1982年8月31日の日本ハム戦でプロ初勝利をマーク


 それでも、毎日練習があり、試合があった。グラウンドに立てば年齢なんて関係なかった。8月31日の日本ハム戦では、1対3の5回表からマウンドに上がると3回3分の1を無失点で抑え、待望のプロ初勝利。広岡監督も「坊や、よかったな」と喜んでみせた。1年目の最終成績は27登板すべてリリーフで1勝1敗、防御率3.41。28回3分の2で29奪三振を記録している。この年の西武は前期で初優勝。日本シリーズでは中日を4勝2敗でくだし、所沢移転4年目にして初の日本一に輝いた。第6戦の三番手でマウンドに上がった工藤は、1回無失点でシリーズ初登板の大役を果たした。だが、指揮官は工藤を可愛がっても、決して甘やかさなかった。ある年の正月明け、寮を訪れた広岡が「寮生が帰ってきていない。どういうことだ!」と激怒したことが新聞で報じられ、実家で束の間の休みを満喫中の工藤は、慌てて名古屋駅から新幹線に飛び乗り、所沢の寮へ戻ったという。後年、広岡は高卒ルーキーの工藤を一軍に抜擢した理由をこう明かしている。

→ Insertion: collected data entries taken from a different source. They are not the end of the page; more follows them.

(** The tables; [ObMaxType], "not supported", is [None]. *)
Definition COMPARE_TYPE_PROMOTION : list (list (option ObObjType)) :=
  [
   (** Null *) [tNull; tNull; tNull; tNull; tNull; tNull; tNull; tNull; tNull; tNull; tNull; tNull; tNull];
   (** Int *) [tNull; tInt; tFloat; tDouble; tInt; tInt; tInt; tMax; tInt; tInt; tMax; tBool; tDecimal];
   (** Float *) [tNull; tFloat; tFloat; tDouble; tFloat; tFloat; tFloat; tMax; tFloat; tFloat; tMax; tBool;
     tDouble];
   (** Double *) [tNull; tDouble; tDouble; tDouble; tDouble; tDouble; tDouble; tMax; tDouble; tDouble; tMax;
     tBool; tDouble];
   (** DateTime *) [tNull; tInt; tFloat; tDouble; tDateTime; tPrecise; tDateTime; tMax; tPrecise; tPrecise; tMax;
     tBool; tDecimal];
   (** PreciseDateTime *) [tNull; tInt; tFloat; tDouble; tPrecise; tPrecise; tPrecise; tMax; tPrecise; tPrecise; tMax;
     tBool; tDecimal];
   (** Varchar *) [tNull; tInt; tFloat; tDouble; tDateTime; tPrecise; tVarchar; tMax; tCreate; tModify; tMax;
     tBool; tDecimal];
   (** Seq *) [tNull; tMax; tMax; tMax; tMax; tMax; tMax; tMax; tMax; tMax; tMax; tMax; tMax];
   (** CreateTime *) [tNull; tInt; tFloat; tDouble; tPrecise; tPrecise; tCreate; tMax; tCreate; tPrecise; tMax;
     tBool; tDecimal];
   (** ModifyTime *) [tNull; tInt; tFloat; tDouble; tPrecise; tPrecise; tModify; tMax; tPrecise; tModify; tMax;
     tBool; tDecimal];
   (** Extend *) [tNull; tMax; tMax; tMax; tMax; tMax; tMax; tMax; tMax; tMax; tMax; tMax; tMax];
   (** Bool *) [tNull; tBool; tBool; tBool; tBool; tBool; tBool; tMax; tBool; tBool; tMax; tBool; tBool];
   (** Decimal *) [tNull; tDecimal; tDouble; tDouble; tDecimal; tDecimal; tDecimal; tMax; tDecimal; tDecimal;
     tMax; tBool; tDecimal] ].

Definition ARITHMETIC_TYPE_PROMOTION : list (list (option ObObjType)) :=
  [
   (** Null *) [tNull; tNull; tNull; tNull; tNull; tNull; tNull; tNull; tNull; tNull; tNull; tNull; tNull];
   (** Int *) [tNull; tInt; tFloat; tDouble; tInt; tInt; tInt; tMax; tInt; tInt; tMax; tInt; tDecimal];
   (** Float *) [tNull; tFloat; tFloat; tDouble; tFloat; tFloat; tFloat; tMax; tFloat; tFloat; tMax; tFloat;
     tDouble];
   (** Double *) [tNull; tDouble; tDouble; tDouble; tDouble; tDouble; tDouble; tMax; tDouble; tDouble; tMax;
     tDouble; tDouble];
   (** DateTime *) [tNull; tInt; tFloat; tDouble; tInt; tInt; tInt; tMax; tInt; tInt; tMax; tInt; tDecimal];
   (** PreciseDateTime *) [tNull; tInt; tFloat; tDouble; tInt; tInt; tInt; tMax; tInt; tInt; tMax; tInt; tDecimal];
   (** Varchar *) [tNull; tInt; tFloat; tDouble; tInt; tInt; tInt; tMax; tInt; tInt; tMax; tInt; tDecimal];
   (** Seq *) [tNull; tMax; tMax; tMax; tMax; tMax; tMax; tMax; tMax; tMax; tMax; tMax; tMax];
   (** CreateTime *) [tNull; tInt; tFloat; tDouble; tInt; tInt; tInt; tMax; tInt; tInt; tMax; tInt; tDecimal];
   (** ModifyTime *) [tNull; tInt; tFloat; tDouble; tInt; tInt; tInt; tMax; tInt; tInt; tMax; tInt; tDecimal];
   (** Extend *) [tNull; tMax; tMax; tMax; tMax; tMax; tMax; tMax; tMax; tMax; tMax; tMax; tMax];
   (** Bool *) [tNull; tInt; tFloat; tDouble; tInt; tInt; tInt; tMax; tInt; tInt; tMax; tInt; tDecimal];
   (** Decimal *) [tNull; tDecimal; tDouble; tDouble; tDecimal; tDecimal; tDecimal; tMax; tDecimal; tDecimal;
     tMax; tDecimal; tDecimal] ].


Section ExprObj.
(** [OB_OBJ_CAST[from][to](params, in, out)]: the code and the result. *)
Context (obj_cast : ObObjType -> ObObjType -> ObExprObj -> option (Z * ObExprObj)).

Definition promoted_type (map : list (list (option ObObjType))) (t1 t2 : ObObjType) : option ObObjType :=
  zget None (zget [] map (type_code t1)) (type_code t2).

(** [type_promotion]: the code and the pair of operands to compute with. *)
Definition type_promotion (map : list (list (option ObObjType))) (this other : ObExprObj)
    : option (Z * (ObExprObj * ObExprObj)) :=
  match promoted_type map (get_type this) (get_type other) with
  | Some ObNullType => Some (OB_RESULT_UNKNOWN, (this, other))
  | None => Some (OB_ERR_UNEXPECTED, (this, other))
  | Some res_type =>
      '(ret, p_this) ←
        (if type_eqb (get_type this) res_type then Some (OB_SUCCESS, this)
         else obj_cast (get_type this) res_type this) ;
      if negb (ret =? OB_SUCCESS) then Some (ret, (this, other))
      else
        '(ret, p_other) ←
          (if type_eqb (get_type other) res_type then Some (OB_SUCCESS, other)
           else obj_cast (get_type other) res_type other) ;
        if negb (ret =? OB_SUCCESS) then Some (ret, (p_this, other))
        else Some (OB_SUCCESS, (p_this, p_other))
  end.

(** [compare(other, cmp)]: every failure is OB_RESULT_UNKNOWN. *)
Definition expr_compare (this other : ObExprObj) : option (Z * Z) :=
  '(ret, (p_this, p_other)) ← type_promotion COMPARE_TYPE_PROMOTION this other ;
  if negb (ret =? OB_SUCCESS) then Some (OB_RESULT_UNKNOWN, 0)
  else cmp ← expr_compare_same_type p_this p_other ; Some (OB_SUCCESS, cmp).

(** ** Comparison operators: the code and the result *)

Definition compare_op (test : Z -> bool) (this other : ObExprObj) : option (Z * ObExprObj) :=
  '(ret, cmp) ← expr_compare this other ;
  Some (ret, if ret =? OB_SUCCESS then XBool (test cmp) else XNull).

Definition expr_lt := compare_op (fun cmp => cmp <? 0).
Definition expr_gt := compare_op (fun cmp => 0 <? cmp).
Definition expr_ge := compare_op (fun cmp => 0 <=? cmp).
Definition expr_le := compare_op (fun cmp => cmp <=? 0).
Definition expr_eq := compare_op (fun cmp => cmp =? 0).
Definition expr_ne := compare_op (fun cmp => negb (cmp =? 0)).

Definition expr_btw (this v1 v2 : ObExprObj) : option (Z * ObExprObj) :=
  '(ret, cmp) ← expr_compare this v1 ;
  if ret =? OB_SUCCESS then
    if 0 <=? cmp then
      '(ret, cmp) ← expr_compare this v2 ;
      Some (ret, if ret =? OB_SUCCESS then XBool (cmp <=? 0) else XNull)
    else Some (OB_SUCCESS, XBool false)
  else Some (ret, XNull).

Definition expr_not_btw (this v1 v2 : ObExprObj) : option (Z * ObExprObj) :=
  '(ret, cmp) ← expr_compare this v1 ;
  if ret =? OB_SUCCESS then
    if 0 <=? cmp then
      '(ret, cmp) ← expr_compare this v2 ;
      Some (ret, if ret =? OB_SUCCESS then XBool (0 <? cmp) else XNull)
    else Some (OB_SUCCESS, XBool true)
  else Some (ret, XNull).

(** ** Logic *)

(** [get_bool]; [None] is OB_OBJ_TYPE_ERROR, the truth value UNKNOWN. *)
Definition truth (e : ObExprObj) : option bool :=
  match e with
  | XBool b => Some b
  | XVarchar s => Some (0 <? Z.of_nat (length s))
  | XInt v => Some (negb (v =? 0))
  | XDecimal n => Some (negb (is_zero n))
  | XFloat b => Some (float_is_true b)
  | XDouble b => Some (double_is_true b)
  | XDateTime _ | XPreciseDateTime _ | XCreateTime _ | XModifyTime _ =>
      Some (negb (default 0 (expr_timestamp e) =? 0))
  | _ => None
  end.

Definition expr_is (this other : ObExprObj) : Z * ObExprObj :=
  match other with
  | XNull => (OB_SUCCESS, XBool (type_eqb (get_type this) ObNullType))
  | XBool b =>
      (OB_SUCCESS, match truth this with None => XBool false | Some l => XBool (Bool.eqb l b) end)
  | _ => (OB_INVALID_ARGUMENT, XBool false)
  end.

Definition expr_is_not (this other : ObExprObj) : Z * ObExprObj :=
  match other with
  | XNull => (OB_SUCCESS, XBool (negb (type_eqb (get_type this) ObNullType)))
  | XBool b =>
      (OB_SUCCESS, match truth this with None => XBool true | Some l => XBool (negb (Bool.eqb l b)) end)
  | _ => (OB_INVALID_ARGUMENT, XBool false)
  end.

Definition expr_land (this other : ObExprObj) : ObExprObj :=
  match truth this, truth other with
  | Some l, Some r => XBool (l && r)
  | Some l, None => if l then XNull else XBool false
  | None, Some r => if r then XNull else XBool false
  | None, None => XNull
  end.

Definition expr_lor (this other : ObExprObj) : ObExprObj :=
  match truth this, truth other with
  | Some l, Some r => XBool (l || r)
  | Some l, None => if l then XBool true else XNull
  | None, Some r => if r then XBool true else XNull
  | None, None => XNull
  end.

Definition expr_lnot (this : ObExprObj) : ObExprObj :=
  match truth this with Some v => XBool (negb v) | None => XNull end.

(** ** Arithmetic *)

(** The [add_same_type], [sub_same_type] and [mul_same_type] of the class: the
    code and the result (after an error the result holds no value). *)
Definition arith_same_type (int_op float_op double_op : Z -> Z -> Z)
    (num_op : ObNumber -> ObNumber -> ObNumber -> option (Z * ObNumber))
    (this other : ObExprObj) : option (Z * ObExprObj) :=
  ob_assert (type_eqb (get_type this) (get_type other) && is_numeric (get_type this)) ;;
  match this, other with
  | XInt x, XInt y => Some (OB_SUCCESS, XInt (int64 (int_op x y)))
  | XFloat x, XFloat y => Some (OB_SUCCESS, XFloat (float_op x y))
  | XDouble x, XDouble y => Some (OB_SUCCESS, XDouble (double_op x y))
  | XDecimal x, XDecimal y => '(ret, r) ← num_op x y ObNumber_new ; Some (ret, XDecimal r)
  | _, _ => Some (OB_ERR_UNEXPECTED, this)
  end.

Definition arith (same_type : ObExprObj -> ObExprObj -> option (Z * ObExprObj))
    (this other : ObExprObj) : option (Z * ObExprObj) :=
  '(ret, (p_this, p_other)) ← type_promotion ARITHMETIC_TYPE_PROMOTION this other ;
  if negb (ret =? OB_SUCCESS) then
    Some (if ret =? OB_RESULT_UNKNOWN then OB_SUCCESS else ret, XNull)
  else same_type p_this p_other.

Definition add_same_type := arith_same_type Z.add float_add double_add ObNumber.add.
Definition sub_same_type := arith_same_type Z.sub float_sub double_sub ObNumber.sub.
Definition mul_same_type := arith_same_type Z.mul float_mul double_mul ObNumber.mul.
Definition expr_add := arith add_same_type.
Definition expr_sub := arith sub_same_type.
Definition expr_mul := arith mul_same_type.

(** ** Reference semantics of SQL logic *)

Definition kleene_and (a b : option bool) : option bool :=
  match a, b with
  | Some false, _ | _, Some false => Some false
  | Some true, Some true => Some true
  | _, _ => None
  end.
Definition kleene_or (a b : option bool) : option bool :=
  match a, b with
  | Some true, _ | _, Some true => Some true
  | Some false, Some false => Some false
  | _, _ => None
  end.
Definition kleene_not (a : option bool) : option bool := negb <$> a.

(** The truth value of an operator's result. *)
Definition truth_of (r : option (Z * ObExprObj)) : option (option bool) :=
  '(_, e) ← r ; Some (truth e).

(** ** Lemmas *)

Lemma expr_compare_code this other ret cmp :
  expr_compare this other = Some (ret, cmp) -> ret = OB_SUCCESS \/ ret = OB_RESULT_UNKNOWN.
Proof.
  unfold expr_compare. destruct (type_promotion _ _ _) as [[r [p q]] |]; [| done]. cbn.
  destruct (r =? OB_SUCCESS); cbn; [| intros [= <- <-]; by right].
  destruct (expr_compare_same_type p q); [| done]. intros [= <- <-]. by left.
Qed.

Lemma null_promotes map e :
  promoted_type map ObNullType (get_type e) = Some ObNullType ->
  promoted_type map (get_type e) ObNullType = Some ObNullType ->
  type_promotion map XNull e = Some (OB_RESULT_UNKNOWN, (XNull, e)) /\
  type_promotion map e XNull = Some (OB_RESULT_UNKNOWN, (e, XNull)).
Proof. intros H1 H2. unfold type_promotion. cbn [get_type]. by rewrite H1, H2. Qed.

(** Operands of the same type are not converted. *)
Lemma same_type_promotion map e1 e2 t :
  get_type e1 = t -> get_type e2 = t -> promoted_type map t t = Some t -> t <> ObNullType ->
  type_promotion map e1 e2 = Some (OB_SUCCESS, (e1, e2)).
Proof.
  intros H1 H2 Hp Hn. unfold type_promotion. rewrite H1, H2, Hp, type_eqb_refl.
  destruct t; done.
Qed.

Lemma promote_null_l map (Hmap : map = COMPARE_TYPE_PROMOTION \/ map = ARITHMETIC_TYPE_PROMOTION) t :
  promoted_type map ObNullType t = Some ObNullType /\ promoted_type map t ObNullType = Some ObNullType.
Proof. by destruct Hmap as [-> | ->], t. Qed.

Lemma compare_null_l e : expr_compare XNull e = Some (OB_RESULT_UNKNOWN, 0).
Proof.
  unfold expr_compare. destruct (promote_null_l _ (or_introl eq_refl) (get_type e)) as [H1 H2].
  by rewrite (proj1 (null_promotes _ e H1 H2)).
Qed.

Lemma compare_null_r e : expr_compare e XNull = Some (OB_RESULT_UNKNOWN, 0).
Proof.
  unfold expr_compare. destruct (promote_null_l _ (or_introl eq_refl) (get_type e)) as [H1 H2].
  by rewrite (proj2 (null_promotes _ e H1 H2)).
Qed.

1年目のシーズン後、西武園ゆうえんちでのオフショット


「入団してきた工藤に対する第一印象は『利口な男』だった。頭がいい。二軍に行かせたら自分より力が劣っていると感じた選手をバカにしかねない。そこで、一軍に置いて我々の目の届く範囲で管理した。私は工藤のことを『坊や』と呼んでいた。そのものずばり、『坊や』のようにかわいい顔をしていたからだ」(ベースボールマガジン2024年4月号/1982-1994工藤公康と西武ライオンズ)

 やがて“坊や″は、実働29年で通算224勝をあげる大投手へと成長していくことになる。